When designing FraudCracker, a ground-breaking online fraud reporting solution for companies, our founder Dr Gavin Symanowitz identified not only the main problems with existing solutions, but also the critical success factors that an effective fraud reporting mechanism should cover. In this article, he discusses the first of these factors.
If Bimla Chand could have it over again, she certainly would have made different decisions. In 2002, she was a revenue protection officer at RailCorp in Australia. After becoming aware of serial time-sheet fraud – a so-called ‘job-and-knock’ scam – she felt compelled to come forward with the information.
But instead of getting a pat on the back for doing the right thing, the opposite happened. From that day onwards, she was systematically victimised and bullied by her colleagues, to the point where she was eventually declared mentally insane. She was ultimately dismissed, effectively ruining her career. Bimla later said: “State Rail not only wants to bury me, they want to dance on my grave for daring to speak out.” She cautioned other potential whistle-blowers not to follow her example, because “blowing the whistle has ruined my life”.
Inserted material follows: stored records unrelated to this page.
(** C1: Over any history of successful writes, discards, truncations, flushes
    and reopens an open layer behaves as a plain array of bytes with a length:
    the disk it presents is the array.  A flush then succeeds, and after it the
    files of the layer open again with the same disk, unless the data file ends
    in a block that looks like the trailer of a sealed layer. *)
Theorem history_refines_array `{FileDiscardSpec} f0 f d v : live f0 → history f0 f d v →
  live f ∧ virtual_size_of f = v ∧ (∀ p, disk f p = d p)
  ∧ ∃ f1, lsmt_sync f = (f1, Ok tt)
    ∧ (unsealed_data (rw_data_file f1) = true → ∀ sparse_ok sd sh,
       ∃ f2, lsmt_open sparse_ok sd sh (rw_data_file f1) (rw_index_file f1) (lower (index f1)) (lower_layers f1) = Ok f2
         ∧ live f2 ∧ virtual_size_of f2 = v ∧ ∀ p, disk f2 p = d p).
Proof.
  intros Hf0 Hh. destruct (history_disk f0 f d v Hf0 Hh) as (Hf & Hv & Hd). split_and!; [done..|].
  destruct (sync_ok f Hf) as (f1 & E1 & _). exists f1. split; [done|]. intros Hu sparse_ok sd sh.
  destruct (synced_layer_reopens f sparse_ok sd sh Hf) as (f1' & E1' & Hr). assert (f1' = f1) as -> by congruence.
  destruct (Hr Hu) as (f2 & E2 & Hf2 & Hv2 & Hd2). exists f2. split_and!; [done|done|congruence|]. intros p. by rewrite Hd2.
Qed.

(** Creating a log-structured or hybrid layer succeeds and yields an empty
    disk of the requested size in the layer's own invariant. *)
Theorem create_empty_disk `{!UuidSpec} sparse_ok vsize layout u parent tag : layout ≠ Sparse →
  0 ≤ vsize < 2 ^ 63 →
  ∃ f, create_with_metadata sparse_ok [] (Some []) vsize layout u parent tag = Ok f
    ∧ live f ∧ sealed f = false ∧ virtual_size_of f = vsize ∧ ∀ p, disk f p = 0.
Proof.
  intros Hl Hv. destruct (create_ok sparse_ok vsize layout u parent tag Hl Hv)
    as (f & E & Hf & Hs & Hvs & _ & Hd). by exists f.
Qed.

End Life.

(** ** Examples *)
#[local] Existing Instance one_uuid.
#[local] Existing Instance one_uuid_spec.
#[local] Existing Instance punch_hole.

(** The state an operation leaves, for operations known to succeed. *)
Definition after {A} (m : M A) (f : LSMTFile) : LSMTFile := (m f).1.
Definition opened (r : result lsmt_error LSMTFile) (f : LSMTFile) : LSMTFile :=
  match r with Ok f' => f' | Err _ => f end.
Definition no_seek : Z → option Z := λ _, None.
Definition reopen (f : LSMTFile) : result lsmt_error LSMTFile :=
  lsmt_open true no_seek no_seek (rw_data_file f) (rw_index_file f) (lower (index f)) (lower_layers f).

(** A new log-structured layer of 8 KiB, and the same layer after one write. *)
Definition ex_new : LSMTFile :=
  opened (create_with_metadata true [] (Some []) 8192 LogStructured uuid_nil None None) example_file.
Definition ex_written : LSMTFile := after (write_internal 512 (replicate 512 5)) ex_new.

Lemma ex_new_live : live ex_new.
Proof.
  destruct (create_ok true 8192 LogStructured uuid_nil None None) as (f & E & Hf & _); [done|lia|].
  unfold ex_new. by rewrite E.
Qed.

Lemma ex_new_room : has_room ex_new 1.
Proof. intros _. split; [by vm_compute|]. split_and!; [|done|by vm_compute]. by eexists; vm_compute. Qed.

Lemma history_refines_array_witness :
  live (opened (reopen ex_written) ex_new) ∧ disk (opened (reopen ex_written) ex_new) 600 = 5.
Proof.
  destruct (history_refines_array ex_new (opened (reopen ex_written) ex_new)
    (λ p, if (512 <=? p) && (p <? 512 + zlen (replicate 512 5))
          then byte_at (replicate 512 5) (p - 512) else disk ex_new p) 8192 ex_new_live) as (Hl & _ & Hd & _).
  - apply h_reopen with (f := ex_written) (sparse_ok := true) (sd := no_seek) (sh := no_seek);
      [|by vm_compute|by vm_compute].
    apply h_write with (f := ex_new) (n := 512); [apply (h_start ex_new)|lia|by vm_compute
      |exact ex_new_room|by vm_compute].
  - split; [done|]. by rewrite Hd.
Defined.

Lemma create_empty_disk_witness :
  ∃ f, create_with_metadata true [] (Some []) 8192 HybridLogStructured uuid_nil None (Some [97]) = Ok f
    ∧ disk f 4096 = 0.
Proof.
  destruct (create_empty_disk true 8192 HybridLogStructured uuid_nil None (Some [97]))
    as (f & E & _ & _ & _ & Hd); [done|lia|]. by exists f.
Defined.

Lemma ex_new_facts : lsmt_sync ex_new = (ex_new, Ok tt)
  ∧ unsealed_data (rw_data_file ex_new) = true ∧ virtual_size_of ex_new = 8192.
Proof. by vm_compute. Qed.

Lemma synced_layer_reopens_witness :
  ∃ f1 f2, lsmt_sync ex_new = (f1, Ok tt)
    ∧ lsmt_open true no_seek no_seek (rw_data_file f1) (rw_index_file f1) (lower (index f1))
        (lower_layers f1) = Ok f2
    ∧ virtual_size_of f2 = 8192.
Proof.
  destruct (synced_layer_reopens ex_new true no_seek no_seek ex_new_live) as (f1 & E1 & Hr).
  destruct ex_new_facts as (E & Hu & Hv). assert (f1 = ex_new) as -> by congruence.
  destruct (Hr Hu) as (f2 & E2 & _ & Hv2 & _). exists ex_new, f2. split_and!; [done..|congruence].
Defined.

(** ** Where the code departs from its intent *)

(** Switching group commit off with mappings still buffered lets newer mappings
    overtake them in the log: after a flush and a reopen the older write wins. *)
Definition regrouped : LSMTFile :=
  after lsmt_sync
    (after (write_internal 0 (replicate 512 2))
      (after (set_index_group_commit 0)
        (after (write_internal 0 (replicate 512 1))
          (after (set_index_group_commit 64) ex_new)))).

Theorem group_commit_off_reorders :
  disk regrouped 0 = 2 ∧ ∃ f, reopen regrouped = Ok f ∧ disk f 0 = 1.
Proof. split; [by vm_compute|]. eexists. split; [by vm_compute|by vm_compute]. Qed.

(** A data file whose last 4 KiB were written to look like a sealed trailer is
    refused by the next open, although the layer was never sealed. *)
Definition trailer_like : list Z := header_block (set_sealed (set_data_file ht_new)).

Theorem trailer_like_block_blocks_open :
  reopen (after (write_internal 0 trailer_like) ex_new) = Err CannotOpenSealed.
Proof. by vm_compute. Qed.

(** [set_max_io_size] accepts chunks of 16384 sectors, whose mapping has length
    zero on disk and is dropped when the log is read back. *)
Theorem oversized_chunk_is_lost :
  (set_max_io_size (16384 * ALIGNMENT) ex_new).2 = Ok tt
  ∧ load_mappings 1 (disk_bytes (to_disk (sm_new 0 16384 8 false 0))) true = Ok [].
Proof. by vm_compute. Qed.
The problem is that most employees have heard similar stories to that of Bimla. So they are very reluctant to come forward with information about fraudulent or unethical activity that they’ve witnessed. It’s just too risky. So most employees simply keep quiet, and the important information never gets reported. In fact, in an independent survey, 54% of employees stated that the fear of retribution from co-workers was the main reason for their silence.
When I started designing the optimal fraud reporting mechanism for FraudCracker, the need for anonymity was clearly identified as the most critical factor for success. Quite simply, an employee needs to feel completely safe before he or she will be comfortable coming forward with crucial information about wrongdoing in the company.
The problem is that most existing solutions fail miserably in this regard. While purveyors of anti-fraud telephone hotlines say that the caller’s identity remains hidden, employees believe that this isn’t completely true. They know that their voices are recorded and so if management really wanted to discover the identity of the whistle-blower, then they could. The fact that management is very unlikely to do such a thing is actually irrelevant – it’s perceptions that matter. The unfortunate perception is that the employee’s anonymity is at the discretion of management, and this deters many potential whistle-blowers from using the hotline.
The core of an effective fraud reporting mechanism has to be built around satisfying the need for anonymity as the number one priority. If there is any room for doubt in the mind of an employee, then the result will be losses which the company will never know about. The stakes are too high to get it wrong.